Problem description
Where does the string "bufio" appear in the listing below? Copy every line where it does.

Entries shown
(** [NewGitIgnore] creates a new GitIgnore processor; [None] is the
    error it returns with a nil result. *)
Definition NewGitIgnore (fs : FS) (rootDir : string) : option GitIgnore :=
  let gitignorePath := Join rootDir ".gitignore" in
  match Open fs gitignorePath with
  | NotExist => Some {| patterns := []; rootDir := rootDir |}
  | OpenFailed => None
  | Opened data readFails =>
      match scanPatterns (S (length data)) data [] with
      | Some patterns =>
          if readFails then None
          else Some {| patterns := patterns; rootDir := rootDir |}
      | None => None
      end
  end.

End GitIgnoreFile.

(** A line of the .gitignore file that the loop keeps as a pattern. *)
Definition keptLine (line : string) : bool :=
  negb ((line =? "") || HasPrefix line "#").

(** A line that does not fit the buffer of the scanner. *)
Definition tooLong (line : string) : bool :=
  (bufio.MaxScanTokenSize <=? N.of_nat (length line))%N.

(** [isHidden] checks if a file or directory is hidden. *)
Definition isHidden (name : string) : bool := HasPrefix name ".".

(** A .gitignore file written from a list of patterns, one to a line,
    the lines closed by "\n" or, for [dos], by "\r\n". *)
Fixpoint joinLines (dos : bool) (lines : list string) : string :=
  match lines with
  | [] => ""
  | line :: rest => line ++ (if dos then crlf else nl) ++ joinLines dos rest
  end.

(** A pattern that can be written to a line as it is: ASCII bytes, no
    "\n", no white space at either end, not empty, not a comment, and
    short enough for the scanner. *)
Definition writablePattern (p : string) : bool :=
  isASCII p
  && keptLine p
  && (Count p LF =? 0)%nat
  && match p with String c _ => negb (asciiSpace c) | "" => false end
  && match lastByte p with Some c => negb (asciiSpace c) | None => false end
  && (N.of_nat (length p) + 1 <? bufio.MaxScanTokenSize)%N.

(** The file system in memory as [NewGitIgnore] sees it: a file that is
    there opens and reads without error. *)
Definition memOpen (fs : memFS) (name : string) : opened :=
  match memRead fs name with
  | Some data => Opened data false
  | None => NotExist
  end.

Task response
  (bufio.MaxScanTokenSize <=? N.of_nat (length line))%N.
  && (N.of_nat (length p) + 1 <? bufio.MaxScanTokenSize)%N.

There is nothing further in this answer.